For the entries below, print exactly the lines between the line holding "(** [SetCanary]: clearing" and the line holding "Definition with_redeploy (b", inclusive, and nothing else.

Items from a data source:
┄┄┄┄┄┄┄┄┄┄

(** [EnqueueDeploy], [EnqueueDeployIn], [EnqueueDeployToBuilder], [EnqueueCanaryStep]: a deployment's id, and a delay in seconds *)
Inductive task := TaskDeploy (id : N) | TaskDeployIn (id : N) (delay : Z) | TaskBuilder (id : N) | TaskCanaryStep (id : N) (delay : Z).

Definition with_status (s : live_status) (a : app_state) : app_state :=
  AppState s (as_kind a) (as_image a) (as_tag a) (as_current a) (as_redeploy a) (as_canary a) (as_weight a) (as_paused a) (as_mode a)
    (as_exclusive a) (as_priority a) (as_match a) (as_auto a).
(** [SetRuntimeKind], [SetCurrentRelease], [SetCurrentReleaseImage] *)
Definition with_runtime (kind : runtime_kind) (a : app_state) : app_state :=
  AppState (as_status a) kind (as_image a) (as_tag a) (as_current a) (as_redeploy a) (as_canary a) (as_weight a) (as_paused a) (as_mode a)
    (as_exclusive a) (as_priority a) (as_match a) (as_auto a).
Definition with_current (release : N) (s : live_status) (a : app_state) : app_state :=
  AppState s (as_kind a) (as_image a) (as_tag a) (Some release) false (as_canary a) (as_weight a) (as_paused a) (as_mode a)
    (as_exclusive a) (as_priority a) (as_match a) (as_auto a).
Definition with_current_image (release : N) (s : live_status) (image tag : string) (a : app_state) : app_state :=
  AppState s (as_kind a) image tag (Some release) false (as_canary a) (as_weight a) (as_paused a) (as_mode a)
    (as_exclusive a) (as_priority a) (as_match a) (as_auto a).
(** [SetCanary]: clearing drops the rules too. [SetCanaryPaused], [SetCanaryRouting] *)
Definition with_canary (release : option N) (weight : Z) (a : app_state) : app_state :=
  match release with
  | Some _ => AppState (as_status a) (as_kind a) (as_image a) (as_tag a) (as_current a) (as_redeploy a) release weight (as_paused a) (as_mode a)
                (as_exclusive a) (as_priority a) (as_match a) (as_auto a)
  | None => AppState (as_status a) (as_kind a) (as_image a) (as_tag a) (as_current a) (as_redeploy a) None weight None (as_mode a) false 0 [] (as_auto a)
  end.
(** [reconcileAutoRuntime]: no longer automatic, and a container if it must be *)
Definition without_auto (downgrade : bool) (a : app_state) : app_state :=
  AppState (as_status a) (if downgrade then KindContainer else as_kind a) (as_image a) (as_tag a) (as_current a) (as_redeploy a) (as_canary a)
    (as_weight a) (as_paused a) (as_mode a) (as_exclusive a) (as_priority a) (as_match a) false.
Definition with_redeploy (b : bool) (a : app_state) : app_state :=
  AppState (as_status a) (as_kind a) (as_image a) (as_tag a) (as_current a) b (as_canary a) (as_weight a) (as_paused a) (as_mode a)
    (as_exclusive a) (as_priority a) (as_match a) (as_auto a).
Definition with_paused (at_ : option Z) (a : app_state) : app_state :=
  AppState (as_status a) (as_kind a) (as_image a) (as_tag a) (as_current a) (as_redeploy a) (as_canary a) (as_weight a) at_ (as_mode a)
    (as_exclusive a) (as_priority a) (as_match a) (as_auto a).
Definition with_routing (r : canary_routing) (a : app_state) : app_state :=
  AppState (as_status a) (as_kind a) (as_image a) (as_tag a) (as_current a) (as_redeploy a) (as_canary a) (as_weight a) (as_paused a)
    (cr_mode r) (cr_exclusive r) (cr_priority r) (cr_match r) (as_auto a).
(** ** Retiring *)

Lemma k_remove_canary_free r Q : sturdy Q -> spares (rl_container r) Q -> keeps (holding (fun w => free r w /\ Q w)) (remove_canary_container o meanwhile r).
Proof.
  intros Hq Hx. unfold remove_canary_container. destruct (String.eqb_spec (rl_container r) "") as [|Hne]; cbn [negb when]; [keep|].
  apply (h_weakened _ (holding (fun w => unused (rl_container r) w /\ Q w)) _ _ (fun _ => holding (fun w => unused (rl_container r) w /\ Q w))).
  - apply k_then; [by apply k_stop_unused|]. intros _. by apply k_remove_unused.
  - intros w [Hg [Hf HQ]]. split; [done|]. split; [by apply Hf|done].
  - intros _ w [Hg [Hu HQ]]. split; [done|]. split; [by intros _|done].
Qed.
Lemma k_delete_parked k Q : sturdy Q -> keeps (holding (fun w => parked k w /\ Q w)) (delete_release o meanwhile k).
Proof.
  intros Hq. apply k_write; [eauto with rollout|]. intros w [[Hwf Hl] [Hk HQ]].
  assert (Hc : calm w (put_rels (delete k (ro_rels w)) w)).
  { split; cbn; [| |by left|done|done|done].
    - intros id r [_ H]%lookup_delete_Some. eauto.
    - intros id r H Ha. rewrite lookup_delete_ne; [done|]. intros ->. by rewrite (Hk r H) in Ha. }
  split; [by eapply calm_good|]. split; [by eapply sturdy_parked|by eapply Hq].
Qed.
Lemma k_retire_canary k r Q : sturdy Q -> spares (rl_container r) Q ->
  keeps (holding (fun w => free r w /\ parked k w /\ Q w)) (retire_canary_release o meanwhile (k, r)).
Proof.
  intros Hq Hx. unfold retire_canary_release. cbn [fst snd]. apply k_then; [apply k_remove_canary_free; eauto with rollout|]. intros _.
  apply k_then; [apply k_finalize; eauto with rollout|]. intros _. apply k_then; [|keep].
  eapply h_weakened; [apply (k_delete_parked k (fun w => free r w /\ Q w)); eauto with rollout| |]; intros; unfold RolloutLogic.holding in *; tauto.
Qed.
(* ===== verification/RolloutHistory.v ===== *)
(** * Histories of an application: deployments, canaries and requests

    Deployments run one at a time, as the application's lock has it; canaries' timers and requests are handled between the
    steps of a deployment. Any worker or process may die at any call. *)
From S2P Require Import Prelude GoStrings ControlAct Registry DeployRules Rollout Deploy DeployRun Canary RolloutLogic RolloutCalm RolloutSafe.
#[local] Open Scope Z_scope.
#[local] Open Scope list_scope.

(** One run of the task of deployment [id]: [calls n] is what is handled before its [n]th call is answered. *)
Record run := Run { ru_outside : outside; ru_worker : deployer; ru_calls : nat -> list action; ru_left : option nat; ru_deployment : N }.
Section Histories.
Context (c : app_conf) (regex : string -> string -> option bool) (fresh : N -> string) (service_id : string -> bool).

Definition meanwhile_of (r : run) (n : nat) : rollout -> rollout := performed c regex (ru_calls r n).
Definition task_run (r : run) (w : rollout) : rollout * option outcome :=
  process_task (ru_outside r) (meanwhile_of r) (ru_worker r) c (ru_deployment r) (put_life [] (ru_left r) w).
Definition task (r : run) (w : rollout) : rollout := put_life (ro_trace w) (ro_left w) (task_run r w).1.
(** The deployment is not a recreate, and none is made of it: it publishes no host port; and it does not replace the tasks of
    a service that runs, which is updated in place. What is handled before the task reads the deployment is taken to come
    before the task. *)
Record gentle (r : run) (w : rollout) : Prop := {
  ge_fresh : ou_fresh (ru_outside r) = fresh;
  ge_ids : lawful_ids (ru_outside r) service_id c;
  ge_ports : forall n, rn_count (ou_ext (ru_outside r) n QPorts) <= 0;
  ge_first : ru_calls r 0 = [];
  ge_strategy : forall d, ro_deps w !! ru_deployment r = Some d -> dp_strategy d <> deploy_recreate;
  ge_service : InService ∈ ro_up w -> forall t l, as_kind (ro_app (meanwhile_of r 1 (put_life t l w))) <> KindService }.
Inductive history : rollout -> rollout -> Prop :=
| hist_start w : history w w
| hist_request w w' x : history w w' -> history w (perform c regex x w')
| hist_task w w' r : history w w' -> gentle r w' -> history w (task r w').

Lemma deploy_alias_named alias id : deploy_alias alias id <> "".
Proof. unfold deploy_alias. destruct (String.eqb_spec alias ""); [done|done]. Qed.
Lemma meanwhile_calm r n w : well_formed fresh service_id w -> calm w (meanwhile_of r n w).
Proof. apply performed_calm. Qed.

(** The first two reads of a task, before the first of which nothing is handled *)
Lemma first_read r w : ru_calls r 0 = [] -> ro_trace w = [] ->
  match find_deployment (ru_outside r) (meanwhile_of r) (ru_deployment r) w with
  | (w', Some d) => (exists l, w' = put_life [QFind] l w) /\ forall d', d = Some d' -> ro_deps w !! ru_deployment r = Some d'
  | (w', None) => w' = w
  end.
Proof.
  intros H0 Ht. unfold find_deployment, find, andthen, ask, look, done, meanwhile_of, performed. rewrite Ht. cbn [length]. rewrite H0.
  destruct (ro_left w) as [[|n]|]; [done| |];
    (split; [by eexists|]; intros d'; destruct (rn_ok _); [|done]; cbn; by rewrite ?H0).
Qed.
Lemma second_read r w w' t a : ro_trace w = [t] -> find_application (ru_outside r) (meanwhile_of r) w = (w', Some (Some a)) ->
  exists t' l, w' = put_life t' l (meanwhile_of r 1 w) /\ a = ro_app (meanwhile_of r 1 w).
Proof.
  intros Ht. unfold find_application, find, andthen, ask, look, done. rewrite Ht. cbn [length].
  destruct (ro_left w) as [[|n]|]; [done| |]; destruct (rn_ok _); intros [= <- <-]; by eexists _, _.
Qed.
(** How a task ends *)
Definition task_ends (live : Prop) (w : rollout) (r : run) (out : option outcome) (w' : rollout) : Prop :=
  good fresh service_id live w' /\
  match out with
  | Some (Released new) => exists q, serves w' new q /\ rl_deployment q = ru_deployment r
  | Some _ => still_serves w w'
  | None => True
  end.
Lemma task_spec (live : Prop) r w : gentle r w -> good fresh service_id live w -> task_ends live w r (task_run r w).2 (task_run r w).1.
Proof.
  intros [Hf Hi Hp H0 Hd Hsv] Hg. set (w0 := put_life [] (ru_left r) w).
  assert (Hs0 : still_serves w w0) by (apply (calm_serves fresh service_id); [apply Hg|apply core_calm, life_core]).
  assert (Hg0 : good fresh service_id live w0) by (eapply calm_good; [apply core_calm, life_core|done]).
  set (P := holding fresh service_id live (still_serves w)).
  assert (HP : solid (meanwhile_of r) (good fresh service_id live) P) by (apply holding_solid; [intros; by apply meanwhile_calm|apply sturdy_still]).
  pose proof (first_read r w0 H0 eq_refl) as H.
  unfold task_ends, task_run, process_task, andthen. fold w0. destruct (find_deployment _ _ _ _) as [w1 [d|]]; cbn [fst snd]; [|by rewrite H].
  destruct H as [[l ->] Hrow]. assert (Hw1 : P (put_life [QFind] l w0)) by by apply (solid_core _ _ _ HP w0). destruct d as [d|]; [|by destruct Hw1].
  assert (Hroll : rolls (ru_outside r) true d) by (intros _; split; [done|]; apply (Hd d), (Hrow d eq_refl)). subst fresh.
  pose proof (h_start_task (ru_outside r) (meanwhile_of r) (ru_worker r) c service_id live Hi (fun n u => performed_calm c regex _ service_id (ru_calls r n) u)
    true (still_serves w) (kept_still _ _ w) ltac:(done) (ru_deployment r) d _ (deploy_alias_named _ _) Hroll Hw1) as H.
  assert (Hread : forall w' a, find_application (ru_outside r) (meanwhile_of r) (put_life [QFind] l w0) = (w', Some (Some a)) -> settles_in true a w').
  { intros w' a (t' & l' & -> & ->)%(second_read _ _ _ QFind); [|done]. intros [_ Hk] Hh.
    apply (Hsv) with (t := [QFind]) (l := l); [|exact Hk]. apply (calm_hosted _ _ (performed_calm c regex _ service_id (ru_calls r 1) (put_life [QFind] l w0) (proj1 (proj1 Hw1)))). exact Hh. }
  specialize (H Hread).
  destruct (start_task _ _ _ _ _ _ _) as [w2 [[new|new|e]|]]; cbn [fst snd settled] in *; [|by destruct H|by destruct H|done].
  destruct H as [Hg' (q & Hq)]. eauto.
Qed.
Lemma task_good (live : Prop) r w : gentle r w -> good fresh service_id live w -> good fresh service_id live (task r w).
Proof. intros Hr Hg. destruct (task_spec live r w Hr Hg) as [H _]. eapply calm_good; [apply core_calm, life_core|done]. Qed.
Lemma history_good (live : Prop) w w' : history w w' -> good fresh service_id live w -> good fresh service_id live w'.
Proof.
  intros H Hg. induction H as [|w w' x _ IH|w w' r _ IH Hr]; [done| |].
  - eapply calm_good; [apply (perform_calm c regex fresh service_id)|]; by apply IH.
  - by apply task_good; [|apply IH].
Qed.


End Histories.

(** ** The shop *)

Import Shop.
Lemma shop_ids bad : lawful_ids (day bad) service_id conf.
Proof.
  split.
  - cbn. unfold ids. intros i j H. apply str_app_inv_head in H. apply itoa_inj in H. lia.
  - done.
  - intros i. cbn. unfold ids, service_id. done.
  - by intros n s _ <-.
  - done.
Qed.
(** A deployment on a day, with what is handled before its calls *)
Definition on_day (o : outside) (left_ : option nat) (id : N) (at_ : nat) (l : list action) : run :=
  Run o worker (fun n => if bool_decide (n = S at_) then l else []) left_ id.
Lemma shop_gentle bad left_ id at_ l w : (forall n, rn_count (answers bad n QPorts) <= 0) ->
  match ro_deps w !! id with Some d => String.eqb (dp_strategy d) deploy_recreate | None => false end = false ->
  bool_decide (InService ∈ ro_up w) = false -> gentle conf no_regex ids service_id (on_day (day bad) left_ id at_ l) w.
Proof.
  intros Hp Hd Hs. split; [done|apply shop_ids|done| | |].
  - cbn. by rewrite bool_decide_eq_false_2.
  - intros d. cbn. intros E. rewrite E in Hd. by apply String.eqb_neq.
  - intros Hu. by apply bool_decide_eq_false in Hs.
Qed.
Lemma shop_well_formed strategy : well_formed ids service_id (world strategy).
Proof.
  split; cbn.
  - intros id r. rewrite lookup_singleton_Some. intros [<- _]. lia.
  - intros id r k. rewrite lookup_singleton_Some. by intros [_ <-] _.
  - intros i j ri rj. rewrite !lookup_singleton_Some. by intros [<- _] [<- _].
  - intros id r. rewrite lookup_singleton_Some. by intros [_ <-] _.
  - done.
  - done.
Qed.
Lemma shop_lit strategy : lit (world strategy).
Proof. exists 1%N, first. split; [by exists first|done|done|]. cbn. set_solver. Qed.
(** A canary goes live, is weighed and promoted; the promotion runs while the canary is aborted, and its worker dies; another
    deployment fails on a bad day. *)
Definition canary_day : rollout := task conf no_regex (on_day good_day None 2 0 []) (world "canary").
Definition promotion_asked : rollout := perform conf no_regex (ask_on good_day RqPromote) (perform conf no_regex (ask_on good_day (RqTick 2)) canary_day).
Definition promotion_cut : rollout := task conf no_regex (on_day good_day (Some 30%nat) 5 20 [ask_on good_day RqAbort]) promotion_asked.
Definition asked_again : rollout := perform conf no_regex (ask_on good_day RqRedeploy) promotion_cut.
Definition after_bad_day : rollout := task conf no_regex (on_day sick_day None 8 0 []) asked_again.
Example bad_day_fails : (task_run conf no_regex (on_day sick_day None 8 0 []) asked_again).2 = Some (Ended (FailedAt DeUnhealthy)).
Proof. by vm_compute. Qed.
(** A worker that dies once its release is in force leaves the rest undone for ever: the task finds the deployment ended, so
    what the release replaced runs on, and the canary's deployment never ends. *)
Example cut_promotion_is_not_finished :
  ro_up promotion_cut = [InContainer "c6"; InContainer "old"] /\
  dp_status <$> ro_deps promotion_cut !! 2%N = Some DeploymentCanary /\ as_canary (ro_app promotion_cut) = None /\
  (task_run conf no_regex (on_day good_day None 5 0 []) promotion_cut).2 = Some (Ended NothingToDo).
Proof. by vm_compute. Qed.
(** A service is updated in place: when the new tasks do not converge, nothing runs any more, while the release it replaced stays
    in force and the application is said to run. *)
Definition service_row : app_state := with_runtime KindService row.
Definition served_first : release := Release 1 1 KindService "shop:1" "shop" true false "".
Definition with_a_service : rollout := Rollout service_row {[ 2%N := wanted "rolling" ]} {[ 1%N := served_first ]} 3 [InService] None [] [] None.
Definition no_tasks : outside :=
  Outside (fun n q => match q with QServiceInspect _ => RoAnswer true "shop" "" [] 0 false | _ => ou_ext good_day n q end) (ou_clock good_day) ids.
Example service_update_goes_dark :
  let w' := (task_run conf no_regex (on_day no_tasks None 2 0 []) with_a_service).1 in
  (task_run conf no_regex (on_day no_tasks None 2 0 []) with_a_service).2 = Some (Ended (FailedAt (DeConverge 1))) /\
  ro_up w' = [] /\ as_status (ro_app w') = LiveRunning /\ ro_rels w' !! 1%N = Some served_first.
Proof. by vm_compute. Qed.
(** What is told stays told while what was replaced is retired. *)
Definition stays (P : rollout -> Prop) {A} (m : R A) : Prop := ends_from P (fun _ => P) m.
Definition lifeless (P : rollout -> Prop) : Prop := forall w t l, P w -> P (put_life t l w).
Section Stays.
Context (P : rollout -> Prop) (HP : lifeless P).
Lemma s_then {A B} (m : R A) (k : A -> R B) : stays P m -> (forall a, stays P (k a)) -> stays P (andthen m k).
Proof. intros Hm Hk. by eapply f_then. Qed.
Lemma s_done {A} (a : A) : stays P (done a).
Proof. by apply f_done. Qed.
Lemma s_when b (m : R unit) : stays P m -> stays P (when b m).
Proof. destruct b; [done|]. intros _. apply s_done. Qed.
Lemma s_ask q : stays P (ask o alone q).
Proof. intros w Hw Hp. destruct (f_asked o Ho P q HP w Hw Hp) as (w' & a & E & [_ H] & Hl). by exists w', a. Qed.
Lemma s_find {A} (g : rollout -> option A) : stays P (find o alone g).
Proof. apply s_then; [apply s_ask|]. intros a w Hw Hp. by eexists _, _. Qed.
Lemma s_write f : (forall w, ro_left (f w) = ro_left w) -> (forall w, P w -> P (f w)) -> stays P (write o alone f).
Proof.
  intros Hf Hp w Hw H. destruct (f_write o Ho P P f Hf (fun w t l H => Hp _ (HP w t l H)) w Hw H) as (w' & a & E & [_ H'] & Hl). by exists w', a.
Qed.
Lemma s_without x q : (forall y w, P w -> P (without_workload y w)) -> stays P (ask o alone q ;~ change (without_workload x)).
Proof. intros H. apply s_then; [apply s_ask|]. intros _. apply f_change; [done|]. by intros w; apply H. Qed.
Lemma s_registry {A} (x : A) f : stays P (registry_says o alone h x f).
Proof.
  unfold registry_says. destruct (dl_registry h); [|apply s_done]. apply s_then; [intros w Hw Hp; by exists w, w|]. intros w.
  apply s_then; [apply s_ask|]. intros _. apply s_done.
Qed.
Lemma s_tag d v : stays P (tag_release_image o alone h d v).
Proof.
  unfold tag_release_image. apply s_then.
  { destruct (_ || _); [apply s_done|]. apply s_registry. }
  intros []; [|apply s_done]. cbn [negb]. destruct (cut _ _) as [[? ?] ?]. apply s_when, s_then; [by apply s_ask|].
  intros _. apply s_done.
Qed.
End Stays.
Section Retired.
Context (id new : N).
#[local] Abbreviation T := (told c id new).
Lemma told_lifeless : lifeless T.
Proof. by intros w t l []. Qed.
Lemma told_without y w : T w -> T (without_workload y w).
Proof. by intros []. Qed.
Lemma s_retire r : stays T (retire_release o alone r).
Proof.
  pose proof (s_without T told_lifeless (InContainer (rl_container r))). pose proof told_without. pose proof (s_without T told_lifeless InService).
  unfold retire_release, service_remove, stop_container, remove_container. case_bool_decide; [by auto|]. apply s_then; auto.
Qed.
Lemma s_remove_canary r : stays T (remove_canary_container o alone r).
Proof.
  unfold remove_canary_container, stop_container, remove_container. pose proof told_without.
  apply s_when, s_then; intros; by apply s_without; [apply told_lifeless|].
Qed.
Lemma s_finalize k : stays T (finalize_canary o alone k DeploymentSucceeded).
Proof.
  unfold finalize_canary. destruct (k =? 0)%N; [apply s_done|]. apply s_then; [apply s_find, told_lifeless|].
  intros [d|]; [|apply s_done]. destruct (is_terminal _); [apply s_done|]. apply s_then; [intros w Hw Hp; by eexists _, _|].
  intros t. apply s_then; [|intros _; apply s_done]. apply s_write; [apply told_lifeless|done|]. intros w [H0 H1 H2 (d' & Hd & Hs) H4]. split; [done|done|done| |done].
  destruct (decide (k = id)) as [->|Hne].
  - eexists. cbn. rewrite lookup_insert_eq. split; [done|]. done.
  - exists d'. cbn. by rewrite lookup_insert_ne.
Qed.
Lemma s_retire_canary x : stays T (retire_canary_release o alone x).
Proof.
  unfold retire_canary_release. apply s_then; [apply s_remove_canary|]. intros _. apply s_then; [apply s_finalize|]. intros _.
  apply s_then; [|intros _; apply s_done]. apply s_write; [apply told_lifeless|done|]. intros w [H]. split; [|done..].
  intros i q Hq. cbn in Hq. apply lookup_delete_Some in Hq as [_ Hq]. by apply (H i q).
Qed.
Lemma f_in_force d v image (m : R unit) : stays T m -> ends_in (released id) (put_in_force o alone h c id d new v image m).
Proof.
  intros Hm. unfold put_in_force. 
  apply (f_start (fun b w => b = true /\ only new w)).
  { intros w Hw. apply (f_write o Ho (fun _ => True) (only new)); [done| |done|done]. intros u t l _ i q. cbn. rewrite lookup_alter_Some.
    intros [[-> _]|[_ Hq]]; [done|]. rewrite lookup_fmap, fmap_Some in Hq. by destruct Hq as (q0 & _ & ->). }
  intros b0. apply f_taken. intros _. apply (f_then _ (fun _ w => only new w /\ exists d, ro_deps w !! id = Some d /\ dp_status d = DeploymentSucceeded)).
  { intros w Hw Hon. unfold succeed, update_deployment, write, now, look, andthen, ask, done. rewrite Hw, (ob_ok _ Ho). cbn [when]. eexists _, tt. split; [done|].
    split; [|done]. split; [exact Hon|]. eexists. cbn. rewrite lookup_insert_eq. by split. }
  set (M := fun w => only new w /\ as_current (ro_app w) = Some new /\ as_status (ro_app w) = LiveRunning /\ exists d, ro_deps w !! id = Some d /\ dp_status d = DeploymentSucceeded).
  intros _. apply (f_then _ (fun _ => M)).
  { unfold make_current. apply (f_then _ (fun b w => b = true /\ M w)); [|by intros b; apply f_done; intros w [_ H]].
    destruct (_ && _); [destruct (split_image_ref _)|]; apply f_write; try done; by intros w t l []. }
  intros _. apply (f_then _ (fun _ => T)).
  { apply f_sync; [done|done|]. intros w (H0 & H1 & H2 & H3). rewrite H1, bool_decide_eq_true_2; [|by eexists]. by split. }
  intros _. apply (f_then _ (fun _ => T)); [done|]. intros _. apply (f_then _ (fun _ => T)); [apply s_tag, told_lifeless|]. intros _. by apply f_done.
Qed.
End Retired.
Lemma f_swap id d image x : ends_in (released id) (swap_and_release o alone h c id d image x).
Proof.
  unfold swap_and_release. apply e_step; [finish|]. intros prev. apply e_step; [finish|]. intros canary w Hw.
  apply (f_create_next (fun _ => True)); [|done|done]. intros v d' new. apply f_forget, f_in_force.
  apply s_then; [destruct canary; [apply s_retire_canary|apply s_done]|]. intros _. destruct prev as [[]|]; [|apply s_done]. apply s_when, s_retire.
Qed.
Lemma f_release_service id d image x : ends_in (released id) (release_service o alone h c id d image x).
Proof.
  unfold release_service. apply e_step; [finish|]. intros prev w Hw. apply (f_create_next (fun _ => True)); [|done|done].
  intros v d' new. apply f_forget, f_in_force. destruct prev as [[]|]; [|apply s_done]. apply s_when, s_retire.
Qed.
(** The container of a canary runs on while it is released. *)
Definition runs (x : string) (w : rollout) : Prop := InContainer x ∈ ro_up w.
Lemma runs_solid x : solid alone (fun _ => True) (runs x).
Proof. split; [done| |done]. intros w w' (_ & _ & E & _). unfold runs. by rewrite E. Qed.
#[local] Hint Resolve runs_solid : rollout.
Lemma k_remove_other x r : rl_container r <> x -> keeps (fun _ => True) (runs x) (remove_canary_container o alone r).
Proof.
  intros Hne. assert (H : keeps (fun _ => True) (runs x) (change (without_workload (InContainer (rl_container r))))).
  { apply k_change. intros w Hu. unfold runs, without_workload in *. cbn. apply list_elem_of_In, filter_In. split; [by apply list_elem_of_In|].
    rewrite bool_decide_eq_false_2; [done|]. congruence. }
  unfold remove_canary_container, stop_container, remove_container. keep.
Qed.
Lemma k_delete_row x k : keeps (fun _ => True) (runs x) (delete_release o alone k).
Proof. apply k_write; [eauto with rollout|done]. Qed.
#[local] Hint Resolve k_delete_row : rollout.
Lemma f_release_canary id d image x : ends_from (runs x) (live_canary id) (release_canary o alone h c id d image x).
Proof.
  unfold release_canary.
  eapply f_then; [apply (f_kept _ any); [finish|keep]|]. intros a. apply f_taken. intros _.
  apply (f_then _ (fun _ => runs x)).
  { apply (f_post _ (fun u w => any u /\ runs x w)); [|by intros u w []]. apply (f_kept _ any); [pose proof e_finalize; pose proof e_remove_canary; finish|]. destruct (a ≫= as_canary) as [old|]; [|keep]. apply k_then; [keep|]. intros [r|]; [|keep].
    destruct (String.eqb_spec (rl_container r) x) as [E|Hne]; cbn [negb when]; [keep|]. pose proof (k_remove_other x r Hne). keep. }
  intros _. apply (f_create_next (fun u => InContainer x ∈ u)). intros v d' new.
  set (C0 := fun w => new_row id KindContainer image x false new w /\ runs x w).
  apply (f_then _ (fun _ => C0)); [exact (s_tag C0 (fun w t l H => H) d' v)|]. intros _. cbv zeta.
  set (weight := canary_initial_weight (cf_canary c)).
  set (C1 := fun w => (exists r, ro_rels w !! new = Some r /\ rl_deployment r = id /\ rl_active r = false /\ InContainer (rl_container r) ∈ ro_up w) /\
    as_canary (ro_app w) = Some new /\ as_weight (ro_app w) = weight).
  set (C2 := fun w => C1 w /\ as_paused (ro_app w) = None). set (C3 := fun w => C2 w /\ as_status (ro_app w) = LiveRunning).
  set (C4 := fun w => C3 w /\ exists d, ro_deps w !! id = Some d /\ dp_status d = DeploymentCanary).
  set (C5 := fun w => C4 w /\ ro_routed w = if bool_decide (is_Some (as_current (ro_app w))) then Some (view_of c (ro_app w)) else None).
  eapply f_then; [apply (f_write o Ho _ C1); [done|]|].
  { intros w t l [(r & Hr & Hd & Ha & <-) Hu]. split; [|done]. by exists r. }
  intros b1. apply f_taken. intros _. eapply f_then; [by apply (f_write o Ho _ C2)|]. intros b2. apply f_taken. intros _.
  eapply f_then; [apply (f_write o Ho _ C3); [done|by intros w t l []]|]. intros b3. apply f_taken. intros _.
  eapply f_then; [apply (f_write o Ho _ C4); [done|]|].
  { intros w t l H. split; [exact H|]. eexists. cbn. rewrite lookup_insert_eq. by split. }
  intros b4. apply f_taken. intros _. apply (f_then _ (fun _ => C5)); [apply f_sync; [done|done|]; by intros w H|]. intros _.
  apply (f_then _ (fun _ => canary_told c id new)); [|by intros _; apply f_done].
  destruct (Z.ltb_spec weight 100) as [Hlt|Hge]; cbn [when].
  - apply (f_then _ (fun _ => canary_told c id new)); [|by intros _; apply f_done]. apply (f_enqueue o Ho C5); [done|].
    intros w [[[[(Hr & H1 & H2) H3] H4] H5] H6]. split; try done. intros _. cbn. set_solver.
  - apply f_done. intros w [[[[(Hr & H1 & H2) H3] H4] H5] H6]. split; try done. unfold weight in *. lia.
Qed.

┄┄┄┄┄┄┄┄┄┄

● **ANSWER TO THIS PROBLEM**:
(** [SetCanary]: clearing drops the rules too. [SetCanaryPaused], [SetCanaryRouting] *)
Definition with_canary (release : option N) (weight : Z) (a : app_state) : app_state :=
  match release with
  | Some _ => AppState (as_status a) (as_kind a) (as_image a) (as_tag a) (as_current a) (as_redeploy a) release weight (as_paused a) (as_mode a)
                (as_exclusive a) (as_priority a) (as_match a) (as_auto a)
  | None => AppState (as_status a) (as_kind a) (as_image a) (as_tag a) (as_current a) (as_redeploy a) None weight None (as_mode a) false 0 [] (as_auto a)
  end.
(** [reconcileAutoRuntime]: no longer automatic, and a container if it must be *)
Definition without_auto (downgrade : bool) (a : app_state) : app_state :=
  AppState (as_status a) (if downgrade then KindContainer else as_kind a) (as_image a) (as_tag a) (as_current a) (as_redeploy a) (as_canary a)
    (as_weight a) (as_paused a) (as_mode a) (as_exclusive a) (as_priority a) (as_match a) false.
Definition with_redeploy (b : bool) (a : app_state) : app_state :=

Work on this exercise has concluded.